■ **SUPPLIED INFORMATION**:
(** [int(self.headers.get("Content-Length") or 0)]; an error is a [ValueError]. *)
Definition content_length (rq : Request) : result Z :=
  match header (u "Content-Length") rq with Some ((_ :: _) as text) => parse_int text | _ => Ok 0%Z end.

(** [self.rfile.read(length) if length else b"{}"]: a negative length reads to the end of the stream. *)
Definition read_raw (length : Z) (rq : Request) : bytes :=
  if (length =? 0)%Z then [123; 125]%N
  else if (length <? 0)%Z then rq_input rq
  else ztake length (rq_input rq).

(** [None] as the code has it; [Some []] is the empty dictionary it returns after replying. *)
Definition _read_body (rq : Request) : HM (option jdict) :=
  match content_length rq with
  | Err _ => mret None
  | Ok length =>
    if (MAX_BODY_BYTES <? length)%Z then send_error 413 (u "request body too large");; mret (Some [])
    else
      match text ← decode_utf8 (read_raw length rq); json_loads text with
      | None => send_error 400 (u "body must be JSON");; mret (Some [])
      | Some (JObj data) => mret (Some data)
      | Some _ => send_error 400 (u "body must be a JSON object");; mret (Some [])
      end
  end.

(** ** The workspace endpoints *)

Definition _workspace (body : jdict) : HM (option Ws) :=
  match workspace_factory with
  | None => send_error 404 (u "workspace API is not configured");; mret None
  | Some make =>
    match default (JStr (u "default")) (dict_get (u "workspace_id") body) with
    | JStr ((_ :: _) as id) =>
      r ← outer (make id);
      match r with
      | Ok ws => mret (Some ws)
      | Err e =>
        if existsb (isinstance e) [u "ValueError"; u "WorkspaceError"]
        then send_error 404 (u "workspace not found: " ++ exn_msg e);; mret None
        else h_raise e
      end
    | _ => send_error 400 (u "'workspace_id' must be a non-empty string");; mret None
    end
  end.

(** [isinstance(timeout, (int, float)) and timeout > 0]; nan passes, as [nan <= 0] is false. *)
Definition positive_number (v : json) : bool :=
  match v with
  | JInt z => (0 <? z)%Z
  | JBool b => b
  | JFloat f => negb (fl_le f (S754_zero false))
  | _ => false
  end.

Definition nonempty_str (v : option json) : option pystr := match v with Some (JStr ((_ :: _) as s)) => Some s | _ => None end.

(** A value that is absent or [null]. *)
Definition given (k : pystr) (body : jdict) : option json :=
  match dict_get k body with Some JNull => None | v => v end.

■ **ASSIGNMENT**: Wherever the string "false" shows up in the material, copy the line that holds it.

■ **RESPONSE TO THE EXERCISE**:
(** [isinstance(timeout, (int, float)) and timeout > 0]; nan passes, as [nan <= 0] is false. *)
  | JFloat f => negb (fl_le f (S754_zero false))
  | _ => false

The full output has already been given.